Nuova sfida – Verona sarà la Capitale italiana del volontariato 2027. La città è risultata vincitrice del bando nazionale promosso da CSVnet in partenariato con Forum Terzo Settore e Caritas Italiana. Sono oltre 6.200 gli enti non profit attivi a livello provinciale, in particolare negli ambiti culturale, sociale ed educativo.
Alla selezione hanno partecipato anche Napoli e Perugia. I progetti sono stati valutati da una commissione composta dai rappresentanti del Consiglio direttivo di CSVnet, dal presidente del Csv Modena, Capitale in carica e dai referenti del Forum Terzo Settore e Caritas Italiana.
“Le tre candidature – hanno dichiarato i promotori – restituiscono uno spaccato articolato e rappresentativo del volontariato nei diversi contesti territoriali del Paese, mettendo in evidenza approcci e priorità differenti ma accomunati da una forte capacità di attivazione delle comunità locali. La Capitale italiana del volontariato è uno strumento che punta proprio a rafforzare queste connessioni e a rendere più visibile il contributo del volontariato nei diversi ambiti della vita sociale”.
La proposta di Verona si inserisce in un territorio con una presenza diffusa di enti e reti associative. A marzo 2026, nella provincia si contano circa 500 organizzazioni di volontariato iscritte al Registro unico nazionale del terzo settore e quasi 950 associazioni di promozione sociale. Nel complesso, sono oltre 6.200 gli enti non profit attivi a livello provinciale, in particolare negli ambiti culturale, sociale ed educativo.

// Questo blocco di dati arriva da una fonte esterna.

(** * structdiff: the diff / changeset / apply engine of [structdiff/src/lib.rs]

    Shallow embedding of the core of the crate: the [Field] change
    representation, the scalar implementations ([impl_scalar],
    [impl_scalar_ref]), [Option<T>], [Result<T, E>] and [Vec<T>] with their
    changeset and action types, and the [Apply] implementations.

    Rust's trait [Diff] is indexed by the type; we index by a code [ty] of
    the core diffable types, and compute the value type [val t], the
    associated [Changeset t] and [Action t] from it.  [apply] takes the
    target by value and returns the mutated target, or the panic the Rust
    code raises ([unreachable!] or an out-of-bounds [target[index]]). *)

From Stdlib Require Import ZArith String.
From Stdlib Require Import Floats.SpecFloat.
From stdpp Require Import base list.

(** ** Scalar types of [impl_scalar!] / [impl_scalar_ref!] *)

Inductive scalar_ty :=
  | I8 | U8 | I16 | U16 | I32 | U32 | I64 | U64 | I128 | U128 | Isize | Usize
  | F32 | F64 | Bool | Unit | Str.

(** Integers as [Z] (no arithmetic happens on them here), floats as IEEE
    754 values ([spec_float]: signed zeros, infinities, NaN), [String] as
    [string]. *)
Definition sval (s : scalar_ty) : Type :=
  match s with
  | F32 | F64 => spec_float
  | Bool => bool
  | Unit => unit
  | Str => string
  | _ => Z
  end.

(** [PartialEq] of the scalar types: IEEE equality on floats
    ([NaN != NaN], [0.0 == -0.0]). *)
Definition scalar_eqb (s : scalar_ty) : sval s -> sval s -> bool :=
  match s return sval s -> sval s -> bool with
  | F32 | F64 => SFeqb
  | Bool => Bool.eqb
  | Unit => fun _ _ => true
  | Str => String.eqb
  | I8 | U8 | I16 | U16 | I32 | U32 | I64 | U64 | I128 | U128 | Isize | Usize
      => Z.eqb
  end.

(** ** Core diffable types *)

Inductive ty :=
  | TScalar (s : scalar_ty)
  | TOption (t : ty)
  | TResult (t e : ty)
  | TVec (t : ty).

Una realtà articolata che coinvolge migliaia di volontari – 85mila persone attive in tutta la provincia e che contribuisce in modo significativo alla vita della comunità locale, anche attraverso iniziative rivolte ai giovani e percorsi di inclusione.
Al centro del progetto, un’alleanza ampia che affianca al non profit e alle istituzioni una pluralità di attori: scuola e università, filantropia e sistema imprenditoriale, ordini professionali e settori chiave della vita pubblica, dalla sanità alla giustizia, dallo sport alla cultura, fino alla comunicazione.